===== Dataset content =====
(** [while current_quality >= min_quality: ...] *)
Equations? while_loop (temp_output : path) (st : search_state) (w : world) :
  res loop_exit * world
  by wf (Z.to_nat (current_quality st - min_quality + 1)) lt :=
while_loop temp_output st w with inspect (min_quality <=? current_quality st) := {
  | exist _ false _ := (Val (LoopEnd st), w)
  | exist _ true Hge with inspect (attempt temp_output st w) := {
      | exist _ (Val (Continue st'), w') Hat := while_loop temp_output st' w'
      | exist _ (Val (Break st'), w') _ := (Val (LoopEnd st'), w')
      | exist _ (Val (Return b), w') _ := (Val (LoopReturn b), w')
      | exist _ (Exc e, w') _ := (Exc e, w') } }.
Proof.
  apply attempt_continue in Hat. apply Z.leb_le in Hge. lia.
Qed.

Definition initial_state : search_state :=
  {| current_quality := max_quality;
     best_quality_so_far := -1;
     min_size_so_far := Inf;
     final_success := false;
     success := None |}.

(** The best-effort block after the loop. *)
Definition best_effort (best : Z) : io bool :=
  try_except
    (print ("Target size not met. Generating best possible output with quality "
            +:+ pretty best +:+ ".") ;;
     subprocess_run (cmd best output_path) ;;
     let* s := stat output_path in
     log_write (best_effort_line input_path (st_size s) target_size_mb) ;;
     ret true)
    (fun e =>
       match e with
       | CalledProcessError stderr =>
           let* text := lift (decode stderr) in
           print ("Error generating best effort output for " +:+ path_str input_path
                  +:+ ": " +:+ text) ;;
           ret false
       | _ =>
           print ("An unexpected error occurred during best effort generation: "
                  +:+ str_exn e) ;;
           ret false
       end).

(** The code after the loop. *)
Definition after_loop (st : search_state) : io bool :=
  if (negb (final_success st) && negb (best_quality_so_far st =? -1))%bool
  then best_effort (best_quality_so_far st)
  else if (negb (final_success st) && (best_quality_so_far st =? -1))%bool
  then
    print ("Error: Could not compress " +:+ path_str input_path +:+ " at any quality level.") ;;
    ret false
  else ret (final_success st).

Definition compress_pdf : io bool :=
  let* temp_output := lift (with_suffix output_path ".temp.pdf") in
  let* ex := while_loop temp_output initial_state in
  match ex with
  | LoopReturn b => ret b
  | LoopEnd st => after_loop st
  end.

End Compress.

(** ** One task: [process_pdf] *)

Section Batch.

Variable ocrmypdf : tool.

Definition process_pdf (input_path output_path : path) : io bool :=
  try_except
    (mkdir_parents (parent output_path) ;;
     let* e := exists_ output_path in
     if e
     then
       print ("Skipping " +:+ path_str input_path +:+ " - output already exists") ;;
       ret true
     else
       print ("Processing " +:+ path_str input_path +:+ " -> " +:+ path_str output_path) ;;
       compress_pdf ocrmypdf input_path output_path default_target_size_mb 40 5)
    (fun e =>
       print ("Error processing " +:+ path_str input_path +:+ ": " +:+ str_exn e) ;;
       ret false).

(** ** The batch walk: [find_and_compress_pdfs] *)

(** The test of the [for] loop: the output exists and is not older than
    the input. *)
Definition up_to_date (input_file output_file : path) : io bool :=
  let* e := exists_ output_file in
  if e
  then
    let* so := stat output_file in
    let* si := stat input_file in
    ret (st_mtime si <=? st_mtime so)
  else ret false.

(** The [for input_file in pdf_files] loop.  [futures] holds the
    submitted tasks as the arguments [process_pdf] will get. *)
Fixpoint submit_loop (source_path dest_path : path) (pdf_files : list path)
    (skipped_count : nat) (futures : list (path * path)) :
    io (nat * list (path * path)) :=
  match pdf_files with
  | [] => ret (skipped_count, futures)
  | input_file :: rest =>
      let* relative_path := lift (relative_to input_file source_path) in
      let output_file := joinpath dest_path relative_path in
      let* skip := up_to_date input_file output_file in
      if skip
      then submit_loop source_path dest_path rest (S skipped_count) futures
      else submit_loop source_path dest_path rest skipped_count
             (futures ++ [(input_file, output_file)])
  end.

(** What [future.result()] gives. *)
Inductive future :=
| Returned (result : bool)
| Raised (e : exn).

(** A worker runs one submitted task to its end. *)
Definition run_task (task : path * path) : io future :=
  fun w => match process_pdf (fst task) (snd task) w with
           | (Val b, w') => (Val (Returned b), w')
           | (Exc e, w') => (Val (Raised e), w')
           end.

(** The pool.  The workers are taken to run after the submission loop,
    one task after the other, in the order of submission. *)
Fixpoint run_pool (tasks : list (path * path)) : io (list future) :=
  match tasks with
  | [] => ret []
  | t :: rest =>
      let* f := run_task t in
      let* others := run_pool rest in
      ret (f :: others)
  end.

(** The [for future in as_completed(futures)] loop. *)
Fixpoint as_completed_loop (futures : list future) (total_files : nat)
    (processed_count failed_count : nat) : io (nat * nat) :=
  match futures with
  | [] => ret (processed_count, failed_count)
  | Returned result :: rest =>
      let processed_count' := if result then S processed_count else processed_count in
      let failed_count' := if result then failed_count else S failed_count in
      (if ((processed_count' + failed_count') mod 100 =? 0)%nat
       then print ("Progress: " +:+ pretty (processed_count' + failed_count')%nat +:+ "/"
                   +:+ pretty total_files +:+ " processed")
       else ret tt) ;;
      as_completed_loop rest total_files processed_count' failed_count'
  | Raised e :: rest =>
      print ("Error in future: " +:+ str_exn e) ;;
      as_completed_loop rest total_files processed_count (S failed_count)
  end.

Record summary := {
  total_files : nat;
  processed_count : nat;
  failed_count : nat;
  skipped_count : nat
}.

(** [ThreadPoolExecutor(max_workers=max_workers)]: the constructor
    refuses a worker count that is not positive (ValueError). *)
Definition thread_pool_executor (max_workers : Z) : io unit :=
  if max_workers <=? 0
  then raise (Exception "max_workers must be greater than 0")
  else ret tt.

(** The body of the [with ThreadPoolExecutor] block, to its end. *)
Definition pool_block (source_path dest_path : path) (pdf_files : list path) : io summary :=
  let total := length pdf_files in
  let* submitted := submit_loop source_path dest_path pdf_files 0 [] in
  let* results := run_pool (snd submitted) in
  let* counts := as_completed_loop results total 0 0 in
  ret {| total_files := total; processed_count := fst counts;
         failed_count := snd counts; skipped_count := fst submitted |}.

(** From the glob to the end of the [with ThreadPoolExecutor] block, for a
    pool that has been created. *)
Definition run_batch (source_path dest_path : path) : io summary :=
  let* pdf_files := glob_pdf source_path in
  let total := length pdf_files in
  print ("Found " +:+ pretty total +:+ " PDF files to process") ;;
  pool_block source_path dest_path pdf_files.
=====
Return every entry exactly.

(** [while current_quality >= min_quality: ...] *)
Equations? while_loop (temp_output : path) (st : search_state) (w : world) :
  res loop_exit * world
  by wf (Z.to_nat (current_quality st - min_quality + 1)) lt :=
while_loop temp_output st w with inspect (min_quality <=? current_quality st) := {
  | exist _ false _ := (Val (LoopEnd st), w)
  | exist _ true Hge with inspect (attempt temp_output st w) := {
      | exist _ (Val (Continue st'), w') Hat := while_loop temp_output st' w'
      | exist _ (Val (Break st'), w') _ := (Val (LoopEnd st'), w')
      | exist _ (Val (Return b), w') _ := (Val (LoopReturn b), w')
      | exist _ (Exc e, w') _ := (Exc e, w') } }.
Proof.
  apply attempt_continue in Hat. apply Z.leb_le in Hge. lia.
Qed.

Definition initial_state : search_state :=
  {| current_quality := max_quality;
     best_quality_so_far := -1;
     min_size_so_far := Inf;
     final_success := false;
     success := None |}.

(** The best-effort block after the loop. *)
Definition best_effort (best : Z) : io bool :=
  try_except
    (print ("Target size not met. Generating best possible output with quality "
            +:+ pretty best +:+ ".") ;;
     subprocess_run (cmd best output_path) ;;
     let* s := stat output_path in
     log_write (best_effort_line input_path (st_size s) target_size_mb) ;;
     ret true)
    (fun e =>
       match e with
       | CalledProcessError stderr =>
           let* text := lift (decode stderr) in
           print ("Error generating best effort output for " +:+ path_str input_path
                  +:+ ": " +:+ text) ;;
           ret false
       | _ =>
           print ("An unexpected error occurred during best effort generation: "
                  +:+ str_exn e) ;;
           ret false
       end).

(** The code after the loop. *)
Definition after_loop (st : search_state) : io bool :=
  if (negb (final_success st) && negb (best_quality_so_far st =? -1))%bool
  then best_effort (best_quality_so_far st)
  else if (negb (final_success st) && (best_quality_so_far st =? -1))%bool
  then
    print ("Error: Could not compress " +:+ path_str input_path +:+ " at any quality level.") ;;
    ret false
  else ret (final_success st).

Definition compress_pdf : io bool :=
  let* temp_output := lift (with_suffix output_path ".temp.pdf") in
  let* ex := while_loop temp_output initial_state in
  match ex with
  | LoopReturn b => ret b
  | LoopEnd st => after_loop st
  end.

End Compress.

(** ** One task: [process_pdf] *)

Section Batch.

Variable ocrmypdf : tool.

Definition process_pdf (input_path output_path : path) : io bool :=
  try_except
    (mkdir_parents (parent output_path) ;;
     let* e := exists_ output_path in
     if e
     then
       print ("Skipping " +:+ path_str input_path +:+ " - output already exists") ;;
       ret true
     else
       print ("Processing " +:+ path_str input_path +:+ " -> " +:+ path_str output_path) ;;
       compress_pdf ocrmypdf input_path output_path default_target_size_mb 40 5)
    (fun e =>
       print ("Error processing " +:+ path_str input_path +:+ ": " +:+ str_exn e) ;;
       ret false).

(** ** The batch walk: [find_and_compress_pdfs] *)

(** The test of the [for] loop: the output exists and is not older than
    the input. *)
Definition up_to_date (input_file output_file : path) : io bool :=
  let* e := exists_ output_file in
  if e
  then
    let* so := stat output_file in
    let* si := stat input_file in
    ret (st_mtime si <=? st_mtime so)
  else ret false.

(** The [for input_file in pdf_files] loop.  [futures] holds the
    submitted tasks as the arguments [process_pdf] will get. *)
Fixpoint submit_loop (source_path dest_path : path) (pdf_files : list path)
    (skipped_count : nat) (futures : list (path * path)) :
    io (nat * list (path * path)) :=
  match pdf_files with
  | [] => ret (skipped_count, futures)
  | input_file :: rest =>
      let* relative_path := lift (relative_to input_file source_path) in
      let output_file := joinpath dest_path relative_path in
      let* skip := up_to_date input_file output_file in
      if skip
      then submit_loop source_path dest_path rest (S skipped_count) futures
      else submit_loop source_path dest_path rest skipped_count
             (futures ++ [(input_file, output_file)])
  end.

(** What [future.result()] gives. *)
Inductive future :=
| Returned (result : bool)
| Raised (e : exn).

(** A worker runs one submitted task to its end. *)
Definition run_task (task : path * path) : io future :=
  fun w => match process_pdf (fst task) (snd task) w with
           | (Val b, w') => (Val (Returned b), w')
           | (Exc e, w') => (Val (Raised e), w')
           end.

(** The pool.  The workers are taken to run after the submission loop,
    one task after the other, in the order of submission. *)
Fixpoint run_pool (tasks : list (path * path)) : io (list future) :=
  match tasks with
  | [] => ret []
  | t :: rest =>
      let* f := run_task t in
      let* others := run_pool rest in
      ret (f :: others)
  end.

(** The [for future in as_completed(futures)] loop. *)
Fixpoint as_completed_loop (futures : list future) (total_files : nat)
    (processed_count failed_count : nat) : io (nat * nat) :=
  match futures with
  | [] => ret (processed_count, failed_count)
  | Returned result :: rest =>
      let processed_count' := if result then S processed_count else processed_count in
      let failed_count' := if result then failed_count else S failed_count in
      (if ((processed_count' + failed_count') mod 100 =? 0)%nat
       then print ("Progress: " +:+ pretty (processed_count' + failed_count')%nat +:+ "/"
                   +:+ pretty total_files +:+ " processed")
       else ret tt) ;;
      as_completed_loop rest total_files processed_count' failed_count'
  | Raised e :: rest =>
      print ("Error in future: " +:+ str_exn e) ;;
      as_completed_loop rest total_files processed_count (S failed_count)
  end.

Record summary := {
  total_files : nat;
  processed_count : nat;
  failed_count : nat;
  skipped_count : nat
}.

(** [ThreadPoolExecutor(max_workers=max_workers)]: the constructor
    refuses a worker count that is not positive (ValueError). *)
Definition thread_pool_executor (max_workers : Z) : io unit :=
  if max_workers <=? 0
  then raise (Exception "max_workers must be greater than 0")
  else ret tt.

(** The body of the [with ThreadPoolExecutor] block, to its end. *)
Definition pool_block (source_path dest_path : path) (pdf_files : list path) : io summary :=
  let total := length pdf_files in
  let* submitted := submit_loop source_path dest_path pdf_files 0 [] in
  let* results := run_pool (snd submitted) in
  let* counts := as_completed_loop results total 0 0 in
  ret {| total_files := total; processed_count := fst counts;
         failed_count := snd counts; skipped_count := fst submitted |}.

(** From the glob to the end of the [with ThreadPoolExecutor] block, for a
    pool that has been created. *)
Definition run_batch (source_path dest_path : path) : io summary :=
  let* pdf_files := glob_pdf source_path in
  let total := length pdf_files in
  print ("Found " +:+ pretty total +:+ " PDF files to process") ;;
  pool_block source_path dest_path pdf_files.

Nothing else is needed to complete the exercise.